Sending group messages

I am working on a modifcation to the messaging plugin to allow a PM to be sent to all the users (1000+) in my site. I have used the Messages improved - Groups & Collections of friends support as a basis and have it working.

The issue I have is that when I look at the db, I now have the same message saved in the objects_entity table for every user which seems a waste of space.

Is it possible to modify the way an Elgg object is created such that the message is saved only once and all the db entries for the users who have received that message refer that single row from objects_entity?

Thanks in advance!

 

  • First thing that comes to mind is using relationships to track recipients.  You'd likely have to do a lot more custom coding in order to get things like "delete" to work as expected.
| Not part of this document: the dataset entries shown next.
(* ================================================================= *)
(** ** ui/app.py: the deployment worker *)

(** What the worker does, in order: a line it logs, the request it
    creates a pod with, or an effect of the service. *)
Inductive Event : Type :=
| Log (msg : string)
| CreatePod (request : PodRequest)
| Did (e : Effect).

(** How the worker ends: it returns, or it is still inside
    [wait_for_pod]. *)
Inductive Ending : Type :=
| Finished
| Waiting.

(** The outside of one deployment: the clock, the provider's answers to
    [create_pod] and to successive [get_pod] calls, and the SSH side. *)
Record World : Type := mkWorld {
  now : Z;
  create_answer : PodRequest -> string + Pod;
  get_pod_answers : list Pod;
  remote : Remote
}.

(** [str(e)] *)
Definition str_exn (e : Exn) : string :=
  match e with
  | RuntimeError msg => msg
  | AttributeError msg => msg
  end.

(** [for line in service.execute_setup(...): log(f"[REMOTE] {line}")],
    over the effects of the generator. *)
Fixpoint relay (effects : list Effect) : list Event :=
  match effects with
  | [] => []
  | Yield line :: rest => Did (Yield line) :: Log ("[REMOTE] " ++ line) :: relay rest
  | e :: rest => Did e :: relay rest
  end.

(** [ready_pod.get('runtime', {}).get('ports', [])]; a runtime dict
    without ['ports'] gives the default. *)
Definition runtime_default_get_ports_list (pod : Pod) : Exn + list PortMapping :=
  match runtime pod with
  | RuntimeMissing => inr []
  | RuntimeNone => inl (AttributeError "'NoneType' object has no attribute 'get'")
  | RuntimeDict None => inr []
  | RuntimeDict (Some ps) => inr ps
  end.

(** [next((p for p in ports if p['privatePort'] == 8188), None)] *)
Definition find_http (ports : list PortMapping) : option PortMapping :=
  find (fun p => (privatePort p =? 8188)%Z) ports.

(** The last line of a deployment that reached the end of the [try]
    block. *)
Definition url_line (ports : list PortMapping) : string :=
  match find_http ports with
  | Some http_port =>
      "Access ComfyUI at: " ++ ("http://" ++ ip http_port ++ ":"
                                ++ fmt_int (publicPort http_port))
  | None => "Could not determine public URL. Check RunPod dashboard."
  end.
(** * newsfeed_media_dl: a shallow embedding of [newsfeed_media_dl.py]

    The script scans syndication feeds, keeps the entries whose title matches
    a pattern and which are newer than a cutoff, hands their links to an
    external downloader and checkpoints, per feed, the timestamp of the newest
    entry in [.newsfeed_media_dl.json].

    Python values are modelled by inductive types, exceptions by an error
    result, and the effects of the script (working directory, the watermark
    file, logging, feed retrieval, sub-processes) by a state monad over an
    explicit world.  Strings are Stdlib strings read as ASCII text. *)

From Stdlib Require Import ZArith List String Ascii Bool Lia Permutation.
Import ListNotations.

Local Open Scope string_scope.
Local Open Scope list_scope.
Local Open Scope Z_scope.

Set Implicit Arguments.

(* ===================================================================== *)
(** * Python values loaded from JSON *)
(* ===================================================================== *)

(** A Python [float]: a finite binary fraction [m * 2^e], an infinity or a
    not-a-number. *)
Inductive pyfloat :=
| FFinite (m e : Z)
| FInf (negative : bool)
| FNan.

Set Warnings "-register-all".

(** The objects [json.loads] produces.  A [dict] keeps its insertion order;
    its keys are strings and pairwise different. *)
Inductive json :=
| JNull
| JBool (b : bool)
| JInt (n : Z)
| JFloat (f : pyfloat)
| JStr (s : string)
| JList (l : list json)
| JDict (d : list (string * json)).

Set Warnings "register-all".

(* ===================================================================== *)
(** * Exceptions *)
(* ===================================================================== *)

(** The messages with which the script raises [InvalidInputDataException]. *)
Inductive config_error :=
| NoDirectory            (* "No directory given in settings file" *)
| DirectoryMissing       (* "Directory given in settings file does not exist" *)
| NoTimeFrame            (* "No time frame given in settings file" *)
| InvalidTimeFrame       (* "Invalid time frame given in settings file" *)
| NoFeeds                (* "No feeds given in settings file" *)
| InvalidFeedsList       (* "Invalid feeds list" *)
| UnsupportedDownloader (downloader : json). (* "Unsupported downloader: %s" *)

(** The exception classes that occur.  [OSError] stands for itself and its
    subclasses ([IOError] is an alias of it, [FileNotFoundError] a subclass);
    [JSONDecodeError] is kept apart from [ValueError] because the script
    catches the former only, and so is [UnicodeDecodeError], which a handler
    for [OSError] or [JSONDecodeError] does not catch either. *)
Inductive exn :=
| KeyError
| TypeError
| ValueError
| IndexError
| AttributeError
| OverflowError
| OSError
| JSONDecodeError
| UnicodeDecodeError
| RecursionError
| CalledProcessError
| ReError
| InvalidInputDataException (msg : config_error).
Lemma offpeak_step_raises (cfg : config) (E : env) (st : coordinator) (e : exn) :
  (offpeak_step K cfg E st).1 = Raise e -> e = ValueError \/ e = IndexError.
Proof.
  unfold offpeak_step.
  repeat case_match; simpl; try discriminate;
    intros [= <-]; eauto using scan_ranges_raises.
Qed.

Lemma tempo_step_raises (E : env) (st : coordinator) (e : exn) :
  (tempo_step K E st).1 = Raise e -> e = OverflowError.
Proof.
  unfold tempo_step.
  destruct (date_sub_day _) as [y|]; [|by intros [= <-]].
  destruct (date_add_day _) as [t|]; [|by intros [= <-]].
  destruct (tempo_body_resolves K E y (dt_date (now_tempo E)) t st)
    as (ty & tt_ & tm & st1 & st2 & st3 & _ & _ & _ & _ & ->).
  discriminate.
Qed.

(** A cycle whose refresh raises nothing fails, if at all, in a later
    part and not with [UpdateFailed]. *)
Lemma cycle_after_refresh (cfg : config) (E : env) (st st1 : coordinator) :
  refresh_step K cfg E (ensure_data cfg st) = (Return tt, st1) ->
  (_async_update_data K cfg E st).1 <> Raise UpdateFailed.
Proof.
  intros Hr. unfold _async_update_data. rewrite Hr.
  destruct (String.eqb (contract_type cfg) CONTRACT_TYPE_TEMPO).
  - destruct (tempo_step K E st1) as [[[]|e] st2] eqn:Ht.
    + destruct (offpeak_step K cfg E st2) as [[[]|e] st3] eqn:Ho; [done|].
      simpl. intros [= ->].
      by destruct (offpeak_step_raises cfg E st2 UpdateFailed); [by rewrite Ho| |].
    + simpl. intros [= ->].
      by pose proof (tempo_step_raises E st1 UpdateFailed ltac:(by rewrite Ht)).
  - destruct (offpeak_step K cfg E st1) as [[[]|e] st3] eqn:Ho; [done|].
    simpl. intros [= ->].
    by destruct (offpeak_step_raises cfg E st1 UpdateFailed); [by rewrite Ho| |].
Qed.
(** * C-Hero-Calc, [inputProcessing.cpp]: a model of the input and replay code

    The file follows [src/inputProcessing.cpp] function by function:
    the string helpers ([toLower], [split]), the query loop of the
    [IOManager] ([getResistantInput]) with the two commands built on it
    ([takeHerolevelInput], [takeInstanceInput]), the lineup parser
    ([makeInstanceFromString], [makeArmyFromStrings], [parseHeroString])
    and the replay encoder ([makeBattleReplay] and its helpers).

    Conventions.
    - A C++ call either returns, throws a [std::exception], has undefined
      behaviour, or does not come back; [result] has one constructor for
      each.  Loops without a structural bound carry a fuel argument and
      answer [OutOfFuel] when it is used up.  The one loop that grows a
      vector without bound, the loop of [split] for the empty separator,
      is left by the [std::bad_alloc] of the vector.
    - Text is [string]; a position in a string is a [nat] and
      [std::string::npos] is [None].
    - [int] and [int8_t] values are [Z], with the narrowing conversions
      written out. *)

From Stdlib Require Import ZArith String Ascii List Lia Bool DecimalString.
From stdpp Require Import base gmap strings list.

(** ** Outcomes of a call *)

Inductive exception : Type :=
| invalid_argument
| out_of_range
| bad_alloc.

Inductive result (A : Type) : Type :=
| Returns (a : A)
| Throws (e : exception)
| Undefined
| OutOfFuel.

Arguments Returns {A} a.
Arguments Throws {A} e.
Arguments Undefined {A}.
Arguments OutOfFuel {A}.

Definition result_bind {A B : Type} (r : result A) (k : A → result B) : result B :=
  match r with
  | Returns a => k a
  | Throws e => Throws e
  | Undefined => Undefined
  | OutOfFuel => OutOfFuel
  end.

Notation "'let*' x := r 'in' k" := (result_bind r (fun x => k))
  (at level 10, x pattern, r at level 100, k at level 200).

(** ** The standard library calls the file relies on *)

Module Std.

(** [target.find(separator, start)]: the first position at or after
    [start] where [separator] occurs, [None] for [npos]. *)
Definition find (target separator : string) (start : nat) : option nat :=
  String.index start separator target.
  • If it works similarly to the stock message plugin, it actually creates two objects for each message: one for the sender and one for the recipient.  The reason for this is access permissions--the message entities' owners are set to the sender and the recipient, and then the access is set to private. This allows only those users to read the message.

    Because of how Elgg's access system works, you can't override access when getting entities--If an entity is saved with an access level that makes it not visible to a user, you can't (cleanly) make it be.
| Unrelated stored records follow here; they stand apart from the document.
(** [createPresentation()] of the verify screen. *)
Definition createPresentation (s : VerifyScreen) : M VerifyScreen :=
  if Nat.eqb (length (selectedCredentials s)) 0
  then Alert_alert "Error" "Select at least one credential" ;; ret s
  else if negb (has_did (verify_walletInfo s))
  then Alert_alert "Error" "No DID found" ;; ret s
  else
    let selectedCreds :=
      List.filter (fun c => includes (selectedCredentials s) (cred_id c)) (credentials s) in
    let challengeToUse :=
      if truthy (trim (challenge s)) then Some (trim (challenge s)) else None in
    s' <- try_catch
      (vpJwt <- createPresentationLocally selectedCreds challengeToUse ;;
       modify (set_clipboard (Some (compact_vp vpJwt))) ;;
       Alert_alert "Presentation Created"
         ("VP JWT created and copied to clipboard!" +:+ nl +:+ nl +:+ "Credentials: "
          +:+ Number_toString (Z.of_nat (length selectedCreds))
          +:+ match challengeToUse with
              | Some c => nl +:+ "Challenge: " +:+ c
              | None => nl +:+ "No challenge used"
              end) ;;
       logger.log "Presentation created locally and copied" success ;;
       ret (mkVerifyScreen (credentials s) [] (verify_walletInfo s) "" true))
      (fun e =>
         logger.log ("Failed to create presentation: " +:+ message e) error ;;
         Alert_alert "Error" ("Failed: " +:+ message e) ;;
         ret (mkVerifyScreen (credentials s) (selectedCredentials s)
                (verify_walletInfo s) (challenge s) true)) ;;
    ret (mkVerifyScreen (credentials s') (selectedCredentials s')
           (verify_walletInfo s') (challenge s') false).
End Screens.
    I wouldn't worry too much about wasted space (storage is cheap) but there are major performance implications when creating message entities like this.

  • Thanks guys - that makes sense.

    Re performance, I went through a test run on my local site with about 800 messages and it took about 15 minutes... this is OK for now if I send them out at low usage times. 

    I think ultimately I need to create a different plugin for this as I don't need the option of reply or the privacy option for an all users PM. 

     

     

  • I think also the adminshout plugin is meant to provide similar functionality to what you're going for.  You might consider checking it out before building something yourself.

  • @jj01 - The larger problem is that while those messages are being sent, db tables will be locked, so the site will slow to a crawl for other users.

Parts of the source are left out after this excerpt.